Bleibt die Union. Und da wird’s kritisch. Große Teile des Ostens würden die Union liebend gern weiter nach rechts ziehen. Die CSU wird seit längerem von Söder/Dobrindt und Konsorten gelenkt, ausgewiesenen Instinktpolitikern, die gerne mal Trends und Populismen freien (Aus-)Lauf lassen, den Hauptgegner in einem demokratischen Mitbewerber sehen und nur für Nicht-Bayern als unverdächtig und zuverlässig gelten dürfen, wenn es um die Brandmauer zu den Radikalen geht.
Die FDP können wir vernachlässigen, weil sie ihrem Profil nach eh keine Volks-, sondern eine reine Klientelpartei darstellt - zumindest seit die Lindner-Clique den althergebrachten Liberalismus eines Gerhart Baum oder einer Hildegard Hamm-Brücher entsorgt hat. Und solange das so bleibt, braucht die auch kein Mensch mehr, wenn’s nach mir geht (eine wirklich liberale Stimme hingegen würde ich im Bundestag sehr begrüßen).
Das bleibt ein Thema zwischen uns. Ich verstehe deinen Ansatz durchaus, bitte glaub mir das.

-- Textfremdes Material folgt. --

Lemma take_once_ok q l out now deadline maxItems maxBytes maxWait :
  queue_inv q l (flight out) → (0 < maxItems)%nat →
  ∃ q' d o l', take_once q now deadline maxItems maxBytes maxWait = Some (q', d, o) ∧
    queue_inv q' l' (flight (leased (taken o) out)) ∧ q_cfg q' = q_cfg q ∧
    w_take now deadline maxItems maxBytes maxWait (view q out) = (view q' (leased (taken o) out), d, o).
Proof.
  intros H Hpos. unfold take_once, w_take. destruct (evictExpired_ok q l (flight out) now H) as (q1 & -> & H1 & E1). cbn [mbind option_bind].
  rewrite <-(view_expire _ _ _ _ _ H H1 E1), (view_inv _ _ _ H1), (headExpired_ok _ _ _ now H1). cbn [mbind option_bind].
  set (l1 := drop _ l) in *. pose proof (proj1 E1) as Ec.
  assert (count (q_ring q1) = length l1) as -> by apply (qo_ring _ _ _ H1).
  assert (bool_decide (length l1 = 0%nat) = bool_decide (l1 = [])) as -> by (apply bool_decide_ext; by rewrite length_zero_iff_nil).
  destruct (w_head_expired _ _); [by exists q1, deadline, TakeAgain, l1|].
  assert (∀ d : option time, ∃ q' d' o l', ('(q2, b) ← leaseBatchLocked q1 maxItems maxBytes; Some (q2, d, TakeReturn b)) = Some (q', d', o) ∧
    queue_inv q' l' (flight (leased (taken o) out)) ∧ q_cfg q' = q_cfg q ∧
    (let '(w2, b) := w_lease maxItems maxBytes (view q1 out) in (w2, d, TakeReturn b)) = (view q' (leased (taken o) out), d', o)) as Hlease.
  { intros d. destruct (leaseBatch_ok q1 l1 out maxItems maxBytes H1 Hpos) as (q' & b & l' & -> & Hq & Hc & ->).
    exists q', d, (TakeReturn b), l'. split_and!; [done..|congruence|done]. }
  assert (∀ d : option time, let o := match d with Some t => if time_sub t now <=? 0 then TakeAgain else TakeBlock (Some t) | None => TakeBlock None end in
    ∃ q' d' o' l', Some (q1, d, o) = Some (q', d', o') ∧ queue_inv q' l' (flight (leased (taken o') out)) ∧ q_cfg q' = q_cfg q ∧
    (view q1 out, d, o) = (view q' (leased (taken o') out), d', o')) as Hwait.
  { intros d o. exists q1, d, o, l1. assert (taken o = None) as -> by (unfold o; by repeat case_match). by split_and!. }
  destruct (bool_decide (l1 = [])); [apply Hwait|]. destruct (maxWait <=? 0); [apply Hlease|].
  rewrite (batchReady_ok _ _ _ _ _ H1 Hpos). cbn [mbind option_bind]. set (d := default (now + maxWait) deadline). destruct (_ || _); [apply Hlease|apply (Hwait (Some d))].
Qed.

(** *** Configuration, completion, cleaning *)

Definition window_typed (w : option ModelIngressWindow) : Prop := ∀ x, w = Some x → in_u 32 (MaxItems x).

Lemma window_age w : window_bounded w → 0 ≤ queue_age w < max_duration.
Proof.
  intros (_ & _ & d & Hd & Hr). unfold queue_age. rewrite Hd. simpl.
  destruct (AsDuration_New d) as [-> _]; unfold ModelIngressAbsoluteMinAge, ModelIngressAbsoluteMaxAge, Millisecond, Minute, Second, max_duration in *; lia.
Qed.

Ich möchte betonen, dass ich dieser von dir so bezeichneten Illusion nie aufgesessen bin. Es ist für mich sogar irrelevant, mir geht es ganz schlicht um die Politik, die ich für richtig halte. Und diese verteidige ich dann eben auch gegen eine imaginäre oder tatsächliche Mehrheit - wäre ich Politiker, hielte ich das sogar für notwendige Wesenheit:
Den Willen, die Bevölkerung durch Argumentation und Aktion von meiner Sicht der Dinge zu überzeugen, mich zu wählen.
Dein Ansatz birgt hingegen die Gefahr, dem Zeitgeist, woher er auch immer weht, immer nur hinterherzulaufen, um gewählt zu werden. Das bewirkt leider nur das, was @Cosray8d schon öfters so beschrieben hat: Die Talking Points der Radikalen werden übernommen und damit gestärkt.
Italien hatte kurzzeit - vor ein paar Jahren - eine sog. technokratische Regierung (unter Draghi). Diese wurde von vielen Italienern gelobt.
Würde ich mir auch wünschen
So ist es.
Das mit den „Experten“-Regierungen ist ohnehin eher ein Scheinthema. Wird in Deutschland nie passieren.
Übrigens ist das Gedächtnis der Bevölkerung diesbezüglich bemerkenswert kurz:
Zu Zeiten der Pandemie hätte die überwiegende Haltung der entsprechenden Experten, also Virologen, vermutlich zu deutlich expliziteren und härteren Maßnahmen geführt - was, soweit ich mich persönlich erinnere, wiederholt schon damals dazu geführt hat, dass den Regierungen in Bund und Ländern genau das vorgeworfen wurde: eine zu deutliche Orientierung an genau diesen Experten.
Was damals also ein deutlicher Kritikpunkt war, soll zwei, drei Jahre später plötzlich der Weisheit letzter Schluss sein?
Nein, wenn uns die Pandemie eines gelehrt hat, dann doch, dass es schwierig ist, die „Wahrheit“ immer so genau zu bestimmen.
@Lukenwolf1970 bringt es doch genau auf den Punkt:
Der Wettstreit der Ideen ist die denkbar beste Variante.
Gäbe es doch nur parteiübergreifend genug Politiker/-innen, die danach handeln, statt dem Zeitgeist hinterherzuhecheln.
(Zumal, wenn der Zeitgeist so polemisch, kurzsichtig und populistisch agiert wie es 2024 eben der Fall ist.)